Exercise directions: Where does the word "neighbor" occur in the material? Copy each line that has it.

=-=-=-=-=

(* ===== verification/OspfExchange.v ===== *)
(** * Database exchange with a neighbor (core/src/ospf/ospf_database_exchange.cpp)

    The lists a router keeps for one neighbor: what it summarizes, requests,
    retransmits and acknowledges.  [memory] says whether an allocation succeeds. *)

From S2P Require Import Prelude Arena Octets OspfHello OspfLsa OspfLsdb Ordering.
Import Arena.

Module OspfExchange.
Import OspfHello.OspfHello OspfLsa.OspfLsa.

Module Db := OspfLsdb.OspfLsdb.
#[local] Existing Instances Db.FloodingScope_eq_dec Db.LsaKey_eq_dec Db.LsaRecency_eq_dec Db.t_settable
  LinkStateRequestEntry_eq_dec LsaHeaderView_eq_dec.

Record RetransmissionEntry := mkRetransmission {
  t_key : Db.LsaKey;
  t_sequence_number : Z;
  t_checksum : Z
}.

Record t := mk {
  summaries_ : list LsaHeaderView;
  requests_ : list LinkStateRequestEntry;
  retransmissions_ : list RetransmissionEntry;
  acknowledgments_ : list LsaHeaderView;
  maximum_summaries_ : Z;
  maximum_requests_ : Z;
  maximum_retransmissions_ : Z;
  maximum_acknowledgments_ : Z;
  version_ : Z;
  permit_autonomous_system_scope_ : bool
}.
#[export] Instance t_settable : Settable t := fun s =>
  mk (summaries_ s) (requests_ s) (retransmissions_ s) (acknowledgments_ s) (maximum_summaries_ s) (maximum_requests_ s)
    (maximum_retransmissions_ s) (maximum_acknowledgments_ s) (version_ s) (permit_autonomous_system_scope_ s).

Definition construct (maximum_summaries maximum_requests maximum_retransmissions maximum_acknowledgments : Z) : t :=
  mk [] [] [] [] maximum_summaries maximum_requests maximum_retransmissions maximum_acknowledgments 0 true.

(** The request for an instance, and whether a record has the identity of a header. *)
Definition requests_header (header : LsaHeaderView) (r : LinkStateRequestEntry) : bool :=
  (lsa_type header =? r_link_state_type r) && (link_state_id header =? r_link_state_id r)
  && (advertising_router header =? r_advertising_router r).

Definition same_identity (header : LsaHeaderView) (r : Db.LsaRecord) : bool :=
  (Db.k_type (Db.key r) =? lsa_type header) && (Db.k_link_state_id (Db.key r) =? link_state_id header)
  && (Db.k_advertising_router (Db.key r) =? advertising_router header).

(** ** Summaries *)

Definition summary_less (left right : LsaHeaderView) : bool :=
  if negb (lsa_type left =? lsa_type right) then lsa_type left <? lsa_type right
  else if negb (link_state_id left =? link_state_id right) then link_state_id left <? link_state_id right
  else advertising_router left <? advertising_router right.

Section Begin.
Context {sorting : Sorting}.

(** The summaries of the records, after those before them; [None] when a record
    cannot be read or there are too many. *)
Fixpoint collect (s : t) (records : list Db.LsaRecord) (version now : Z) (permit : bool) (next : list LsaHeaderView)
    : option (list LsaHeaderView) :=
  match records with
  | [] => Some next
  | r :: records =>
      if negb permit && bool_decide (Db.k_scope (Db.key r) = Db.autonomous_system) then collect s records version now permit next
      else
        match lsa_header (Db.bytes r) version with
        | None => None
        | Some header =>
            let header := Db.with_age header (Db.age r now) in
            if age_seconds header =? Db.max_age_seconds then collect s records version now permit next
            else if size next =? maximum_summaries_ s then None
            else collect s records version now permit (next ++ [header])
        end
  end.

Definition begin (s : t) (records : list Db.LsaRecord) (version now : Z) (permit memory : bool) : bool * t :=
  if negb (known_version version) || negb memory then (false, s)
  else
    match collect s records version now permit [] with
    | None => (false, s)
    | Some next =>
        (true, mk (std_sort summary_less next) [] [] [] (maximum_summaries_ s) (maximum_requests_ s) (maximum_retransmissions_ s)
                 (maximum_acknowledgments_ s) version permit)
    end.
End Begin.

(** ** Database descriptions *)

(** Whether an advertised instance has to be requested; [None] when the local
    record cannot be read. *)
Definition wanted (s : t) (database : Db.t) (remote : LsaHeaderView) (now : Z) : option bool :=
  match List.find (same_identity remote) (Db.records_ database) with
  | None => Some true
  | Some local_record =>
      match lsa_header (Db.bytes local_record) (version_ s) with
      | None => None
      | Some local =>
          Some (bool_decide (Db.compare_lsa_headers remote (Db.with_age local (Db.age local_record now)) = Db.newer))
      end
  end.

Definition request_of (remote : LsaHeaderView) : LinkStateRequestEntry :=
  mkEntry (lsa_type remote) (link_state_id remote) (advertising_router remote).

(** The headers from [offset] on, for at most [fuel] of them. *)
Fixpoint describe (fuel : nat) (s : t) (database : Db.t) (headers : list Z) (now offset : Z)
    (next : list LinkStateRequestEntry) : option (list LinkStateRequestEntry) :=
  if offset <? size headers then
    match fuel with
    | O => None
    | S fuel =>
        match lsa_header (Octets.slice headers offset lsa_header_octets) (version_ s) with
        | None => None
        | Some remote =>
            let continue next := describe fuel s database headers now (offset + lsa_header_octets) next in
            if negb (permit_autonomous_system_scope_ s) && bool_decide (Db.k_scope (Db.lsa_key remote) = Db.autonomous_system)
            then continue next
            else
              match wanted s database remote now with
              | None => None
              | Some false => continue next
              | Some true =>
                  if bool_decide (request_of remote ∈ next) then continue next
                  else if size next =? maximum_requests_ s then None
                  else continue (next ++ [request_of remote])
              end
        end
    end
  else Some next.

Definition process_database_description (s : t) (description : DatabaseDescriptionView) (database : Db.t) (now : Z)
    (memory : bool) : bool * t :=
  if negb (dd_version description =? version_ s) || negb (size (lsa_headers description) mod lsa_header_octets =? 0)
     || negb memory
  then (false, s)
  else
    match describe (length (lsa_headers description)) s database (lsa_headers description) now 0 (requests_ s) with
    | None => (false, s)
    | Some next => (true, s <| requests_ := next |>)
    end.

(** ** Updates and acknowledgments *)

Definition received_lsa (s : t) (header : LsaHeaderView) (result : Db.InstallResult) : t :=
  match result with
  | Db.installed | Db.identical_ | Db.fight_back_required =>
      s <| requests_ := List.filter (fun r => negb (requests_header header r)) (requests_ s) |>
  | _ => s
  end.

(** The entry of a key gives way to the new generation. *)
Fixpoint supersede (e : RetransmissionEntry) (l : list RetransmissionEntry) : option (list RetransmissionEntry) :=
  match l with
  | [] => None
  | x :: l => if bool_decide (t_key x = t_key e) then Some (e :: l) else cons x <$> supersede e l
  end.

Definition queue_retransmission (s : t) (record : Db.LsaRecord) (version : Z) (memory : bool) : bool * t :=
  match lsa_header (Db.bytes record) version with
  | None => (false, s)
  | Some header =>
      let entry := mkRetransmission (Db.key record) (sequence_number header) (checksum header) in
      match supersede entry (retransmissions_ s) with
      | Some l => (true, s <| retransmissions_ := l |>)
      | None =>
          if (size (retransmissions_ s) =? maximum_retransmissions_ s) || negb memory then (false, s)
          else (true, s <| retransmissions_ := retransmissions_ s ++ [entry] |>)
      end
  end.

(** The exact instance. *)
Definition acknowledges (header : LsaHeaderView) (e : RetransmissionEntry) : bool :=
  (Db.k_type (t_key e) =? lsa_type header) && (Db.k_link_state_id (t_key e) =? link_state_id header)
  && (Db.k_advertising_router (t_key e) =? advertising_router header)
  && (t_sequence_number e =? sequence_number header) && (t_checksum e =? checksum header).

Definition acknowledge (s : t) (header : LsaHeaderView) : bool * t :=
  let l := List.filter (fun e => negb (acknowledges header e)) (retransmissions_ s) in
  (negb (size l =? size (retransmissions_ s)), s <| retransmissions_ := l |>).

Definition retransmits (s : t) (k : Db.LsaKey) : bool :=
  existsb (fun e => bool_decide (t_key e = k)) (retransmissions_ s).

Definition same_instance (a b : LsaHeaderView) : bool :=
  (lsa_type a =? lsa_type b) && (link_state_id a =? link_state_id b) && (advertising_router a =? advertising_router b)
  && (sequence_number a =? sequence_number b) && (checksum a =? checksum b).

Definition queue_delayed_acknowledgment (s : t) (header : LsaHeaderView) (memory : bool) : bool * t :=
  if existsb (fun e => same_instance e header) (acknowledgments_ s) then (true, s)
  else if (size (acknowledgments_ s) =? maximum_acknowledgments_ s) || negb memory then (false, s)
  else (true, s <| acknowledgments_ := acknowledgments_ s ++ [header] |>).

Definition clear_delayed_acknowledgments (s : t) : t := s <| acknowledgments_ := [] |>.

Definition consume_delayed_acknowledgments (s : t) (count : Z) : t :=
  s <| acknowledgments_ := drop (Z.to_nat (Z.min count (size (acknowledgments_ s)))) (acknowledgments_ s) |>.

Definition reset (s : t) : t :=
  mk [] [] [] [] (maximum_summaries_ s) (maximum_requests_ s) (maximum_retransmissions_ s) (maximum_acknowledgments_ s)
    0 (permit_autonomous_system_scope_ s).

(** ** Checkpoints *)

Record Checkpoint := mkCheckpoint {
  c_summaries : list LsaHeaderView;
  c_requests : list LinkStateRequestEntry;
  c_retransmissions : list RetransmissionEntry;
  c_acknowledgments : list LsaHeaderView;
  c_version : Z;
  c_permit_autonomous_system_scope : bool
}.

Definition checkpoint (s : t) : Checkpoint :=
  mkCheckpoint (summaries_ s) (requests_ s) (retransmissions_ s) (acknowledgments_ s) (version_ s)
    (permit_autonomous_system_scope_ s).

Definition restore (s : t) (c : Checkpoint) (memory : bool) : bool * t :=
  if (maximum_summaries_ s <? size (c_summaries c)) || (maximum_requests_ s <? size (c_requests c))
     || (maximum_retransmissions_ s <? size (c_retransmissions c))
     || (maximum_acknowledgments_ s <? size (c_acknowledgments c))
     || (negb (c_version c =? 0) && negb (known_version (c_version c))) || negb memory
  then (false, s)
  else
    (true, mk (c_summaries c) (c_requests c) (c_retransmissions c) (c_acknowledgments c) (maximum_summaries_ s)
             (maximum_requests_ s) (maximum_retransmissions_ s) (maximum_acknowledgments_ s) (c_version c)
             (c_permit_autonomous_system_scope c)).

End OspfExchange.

=-=-=-=-=

Solution to this task:
(** * Database exchange with a neighbor (core/src/ospf/ospf_database_exchange.cpp)
    The lists a router keeps for one neighbor: what it summarizes, requests,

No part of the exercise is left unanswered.